ByteDance, czyli spółka matka TikToka wydał już 7 milionów dolarów, żeby zapobiec blokadzie swojej aplikacji w Stanach Zjednoczonych.

Kongres Stanów Zjednoczonych przygotowuje prawo, które potencjalnie może zlikwidować możliwość działalności TikTokowi na terenie USA. Chiński ByteDance zapobiega temu działaniu wydając miliony dolarów na reklamy, a także działania lobbingowe. Tylko w pierwszym kwartale na te drugie działania wydano 2,6 miliona dolarów. Kolejne 4,5 miliona wydano na agresywną kampanię marketingową, która ma przeciwdziałać zmianom w prawie.

Robimy to, aby uświadomić ustawodawcom amerykańskim, jak ich działania mogą wpłynąć na naszą 170-milionową społeczność w tym kraju, mówi rzecznik prasowy TikToka.

Ostatnie głosowanie nad zmianami w ustawodastwie, które potencjalnie mogą wpłynąć na TikToka w USA, odbyło się w sobotę, 21 kwietnia. Jeśli ustawa zostałaby podpisana ByteDance miałby dziwięć miesięcy na pozbycie się aplikacji społecznościowej lub wycofanie jej ze Stanów Zjednoczonych. Nad ustawą głosował będzie jeszcze w najbliższych dniach Senat. Izba Reprezentantów głosowała już podobne rozwiązania w marcu, ale od tego czasu utknęły one na etapie prac Senatu.

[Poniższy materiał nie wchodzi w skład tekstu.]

(* ===== verification/Sections.v ===== *)
(** * Files of sections: which line a reader finds

    The configuration files and the lists of applications are lines in sections.
    [sec] tells the lines that open a section, [tgt] those that open the wanted
    one, [key] the wanted lines in it. *)

From S2P Require Import Prelude.
From S2P Require Import CString.
From stdpp Require Import list.

Section Sections.
Context (sec tgt : text → bool).

(** Are the lines after these in the wanted section? *)
Fixpoint in_section (st : bool) (lines : list text) : bool :=
  match lines with
  | [] => st
  | l :: ls => in_section (if sec l then tgt l else st) ls
  end.

(** The first wanted line. *)
Fixpoint find_line (key : text → bool) (st : bool) (lines : list text) : option text :=
  match lines with
  | [] => None
  | l :: ls =>
    if sec l then find_line key (tgt l) ls
    else if st && key l then Some l
    else find_line key st ls
  end.

Lemma in_section_app st a b : in_section st (a ++ b) = in_section (in_section st a) b.
Proof. revert st. induction a as [|l a IH]; intros st; [done|]. apply IH. Qed.

Lemma find_line_app key st a b :
  find_line key st (a ++ b) =
  match find_line key st a with Some v => Some v | None => find_line key (in_section st a) b end.
Proof.
  revert st. induction a as [|l a IH]; intros st; [done|]. cbn [app find_line in_section].
  destruct (sec l); [apply IH|]. destruct (st && key l); [done|apply IH].
Qed.

(** No line opens the section. *)
Definition unopened (lines : list text) : Prop := Forall (fun l => sec l && tgt l = false) lines.

Lemma unopened_in lines st : unopened lines → st = false → in_section st lines = false.
Proof.
  intros Hf. revert st. induction Hf as [|l lines Hl _ IH]; intros st ->; [done|]. cbn. apply IH. by destruct (sec l).
Qed.

Lemma unopened_find key lines : unopened lines → find_line key false lines = None.
Proof.
  induction 1 as [|l lines Hl _ IH]; [done|]. cbn [find_line]. destruct (sec l); [|done].
  by rewrite (Hl : tgt l = false).
Qed.

(** Both in terms of the lines: the last header before is the wanted one; the first
    wanted line of the section. *)
Lemma in_section_lines st a :
  in_section st a = true ↔
  (∃ a1 h m, a = a1 ++ h :: m ∧ sec h = true ∧ tgt h = true ∧ Forall (fun l => sec l = false) m) ∨
  (st = true ∧ Forall (fun l => sec l = false) a).
Proof.
  revert st. induction a as [|l a IH]; intros st; cbn [in_section].
  { split; [by right|]. intros [(a1 & h & m & E & _)|[-> _]]; [by destruct a1|done]. }
  rewrite IH. split.
  - intros [(a1 & h & m & -> & Hh & Ht & Hm)|[Hst Ha]].
    + left. by exists (l :: a1), h, m.
    + destruct (sec l) eqn:E; [left; by exists [], l, a|right; split; [done|by constructor]].
  - intros [(a1 & h & m & E & Hh & Ht & Hm)|[Hst [Hl Ha]%Forall_cons_1]].
    + destruct a1 as [|x a1]; injection E as -> ->; [right; by rewrite Hh|left; by exists a1, h, m].
    + right. by rewrite Hl.
Qed.

Lemma find_line_none key st lines :
  find_line key st lines = None →
  ∀ a l b, lines = a ++ l :: b → in_section st a = true → sec l = false → key l = false.
Proof.
  revert st. induction lines as [|x lines IH]; intros st Hn a l b E; [by destruct a|]. cbn [find_line] in Hn.
  destruct a as [|y a]; injection E as -> ->; cbn [in_section].
  - intros -> Hl. rewrite Hl in Hn. by destruct (key l).
  - intros Hi Hl. destruct (sec y); [by eapply IH|]. destruct (st && key y); [done|by eapply IH].
Qed.

(** There is one first line. *)
Lemma first_unique key st (p p' q q' : list text) x y :
  p ++ x :: q = p' ++ y :: q' → find_line key st p = None → find_line key st p' = None →
  in_section st p = true → in_section st p' = true → sec x = false → sec y = false →
  key x = true → key y = true → p' = p ∧ q' = q.
Proof.
  revert st p'. induction p as [|z p IH]; intros st [|z' p'] [= E1 E2]; subst; [done| | |].
  - cbn [find_line in_section]. intros _ Hf Hst _ Hx _ Hkx _. by rewrite Hx, Hst, Hkx in Hf.
  - cbn [find_line in_section]. intros Hf _ _ Hst _ Hy _ Hky. by rewrite Hy, Hst, Hky in Hf.
  - cbn [find_line in_section]. intros Hf Hf' Hi1 Hi2 Hx Hy Hkx Hky.
    enough (p' = p ∧ q' = q) as [-> ->] by done.
    destruct (sec z'); [by eapply IH|]. destruct (st && key z'); [done|]. by eapply IH.
Qed.

(** From a line that opens a section on, the section before does not matter. *)
Lemma find_from_header key st b :
  match b with [] => True | x :: _ => sec x = true end → find_line key st b = find_line key false b.
Proof. destruct b as [|x b]; [done|]. cbn [find_line]. by intros ->. Qed.

Lemma find_in_body key st mid b :
  Forall (fun x => sec x = false) mid → st = false → find_line key st (mid ++ b) = find_line key false b.
Proof. intros Hm ->. induction Hm as [|x mid Hx _ IH]; [done|]. cbn [app find_line]. by rewrite Hx. Qed.

(** ** Where a writer puts a line *)

(** Between [a] and [b]: in place of the line that is there, in the section, or under a
    header [hdr] at the end, which may come after an empty line. *)
Inductive spot (key : text → bool) (hdr : text) (lines : list text) : list text → list text → Prop :=
  | Replaced a l b :
    lines = a ++ l :: b → find_line key false a = None → in_section false a = true →
    sec l = false → key l = true → spot key hdr lines a b
  | Inserted a b :
    lines = a ++ b → find_line key false lines = None → in_section false a = true → spot key hdr lines a b
  | Appended pre :
    unopened lines → pre = [] ∨ pre = [[]] → spot key hdr lines (lines ++ pre ++ [hdr]) [].

Lemma in_blank st pre : sec [] = false → pre = [] ∨ pre = [[]] → in_section st pre = st.
Proof. intros Hs [-> | ->]; [done|]. cbn. by rewrite Hs. Qed.

Lemma find_blank key st pre : sec [] = false → key [] = false → pre = [] ∨ pre = [[]] → find_line key st pre = None.
Proof. intros Hs Hk [-> | ->]; [done|]. cbn. by rewrite Hs, Hk, andb_false_r. Qed.

(** The line is in the section and the first with its key. *)
Lemma spot_before key hdr lines a b :
  spot key hdr lines a b → sec hdr = true → tgt hdr = true → sec [] = false → key [] = false →
  find_line key false a = None ∧ in_section false a = true.
Proof.
  intros [a' l b' -> Ha Hi _ _|a' b' -> Hn Hi|pre Hf Hp] Hh Ht Hs Hk; [done| |].
  - rewrite find_line_app in Hn. by destruct (find_line _ _ a').
  - rewrite !find_line_app, !in_section_app, (unopened_find _ _ Hf), (unopened_in _ _ Hf) by done.
    rewrite in_blank, find_blank by done. cbn. by rewrite Hh, Ht.
Qed.

(** What holds of the lines holds of those around the spot. *)
Lemma spot_forall (P : text → Prop) key hdr lines a b :
  spot key hdr lines a b → P hdr → P [] → Forall P lines → Forall P a ∧ Forall P b.
Proof.
  intros [a' l b' -> _ _ _ _|a' b' -> _ _|pre _ Hp] Hh Hn Hls.
  - apply Forall_app in Hls as [? ?%Forall_cons_1]. naive_solver.
  - by apply Forall_app in Hls.
  - split; [|done]. rewrite !Forall_app. split_and!; [done| |by apply Forall_singleton].
    destruct Hp as [-> | ->]; [done|by apply Forall_singleton].
Qed.

(** A writer that looks again finds the same spot. *)
Lemma spot_again key hdr lines a b e a' b' :
  spot key hdr lines a b → sec hdr = true → tgt hdr = true → sec [] = false → key [] = false →
  sec e = false → key e = true → spot key hdr (a ++ e :: b) a' b' → a' = a ∧ b' = b.
Proof.
  intros Hs Hh Ht Hn Hk He Hke Hs'. destruct (spot_before _ _ _ _ _ Hs Hh Ht Hn Hk) as [Ha Hi].
  assert (Hf : find_line key false (a ++ e :: b) ≠ None).
  { rewrite find_line_app, Ha, Hi. cbn [find_line]. by rewrite He, Hke. }
  destruct Hs' as [a' l b' E Ha' Hi' Hl Hkl| |pre Hf' _]; [|done|].
  - by eapply first_unique.
  - by rewrite (unopened_find _ _ Hf') in Hf.
Qed.
End Sections.

(** *** Other readers *)

Lemma in_disjoint sec tgt tgt' lines :
  (∀ l, sec l = true → tgt l = true → tgt' l = false) →
  in_section sec tgt false lines = true → in_section sec tgt' false lines = false.
Proof.
  intros Hd. cut (∀ st st', (st = true → st' = false) → in_section sec tgt st lines = true → in_section sec tgt' st' lines = false).
  { intros Hc. by apply Hc. }
  induction lines as [|l lines IH]; intros st st' Hst; [done|]. cbn [in_section]. apply IH.
  destruct (sec l) eqn:El; [|done]. by apply Hd.
Qed.

(** A line of the section that only [key] wants is not seen by a reader of another key or
    of another section. *)
Lemma find_past sec tgt key tgt' key' a l b :
  (∀ x, key x = true → key' x = false) ∨ (∀ x, sec x = true → tgt x = true → tgt' x = false) →
  in_section sec tgt false a = true → sec l = false → key l = true →
  find_line sec tgt' key' false (a ++ l :: b) = find_line sec tgt' key' false (a ++ b).
Proof.
  intros Hd Ha Hl Hk. rewrite !find_line_app. destruct (find_line _ _ _ _ a); [done|]. cbn [find_line]. rewrite Hl.
  destruct Hd as [Hd|Hd]; [by rewrite Hd, andb_false_r|]. by rewrite (in_disjoint sec tgt tgt') by done.
Qed.

Lemma spot_keeps sec tgt key tgt' key' hdr lines a b e :
  spot sec tgt key hdr lines a b → sec hdr = true → tgt hdr = true → sec [] = false → key [] = false →
  key' [] = false → sec e = false → key e = true →
  (∀ x, key x = true → key' x = false) ∨ (∀ x, sec x = true → tgt x = true → tgt' x = false) →
  find_line sec tgt' key' false (a ++ e :: b) = find_line sec tgt' key' false lines.
Proof.
  intros Hs Hh Ht Hn Hk Hk' He Hke Hd. destruct (spot_before _ _ _ _ _ _ _ Hs Hh Ht Hn Hk) as [_ Hi].
  rewrite (find_past sec tgt key) by done. destruct Hs as [a l b -> _ _ Hl Hkl|a b -> _ _|pre _ Hp]; [|done|].
  - by rewrite (find_past sec tgt key).
  - rewrite app_nil_r, !find_line_app. destruct (find_line _ _ _ _ lines); [done|].
    rewrite find_blank by done. cbn. by rewrite Hh.
Qed.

Dla porównania, w 2023 roku w czasie pierwszego kwartału ByteDance na lobbing w USA wydało 1,8 miliona, a w całym zeszłym roku ok. 8 milionów dolarów.

Gdy poprzednim razem Amrykanie brali się aż poważnie za ByteDance prezydentem był jeszcze Donald Trump. W 2020 roku dekrety Trumpa wykluczały z cyberprzestrzeni USA TikToka i WeChat. Sprawa z TikTokiem ciągnęła się później w nieskończoność, aby w końcu ugrzęznąć w martwym punkcie. Chińska aplikacja ani nie została ostatecznie zablokowana, ani również sprzedana amerykańskiemu podmiotowi, jak chciał Trump. ByteDance nie unieważnił również zakupu Musical.ly, czego również domagał się prezydent. Blokadę WeChata z kolei we wrześniu tamtego roku zablokował sąd w Kalifornii.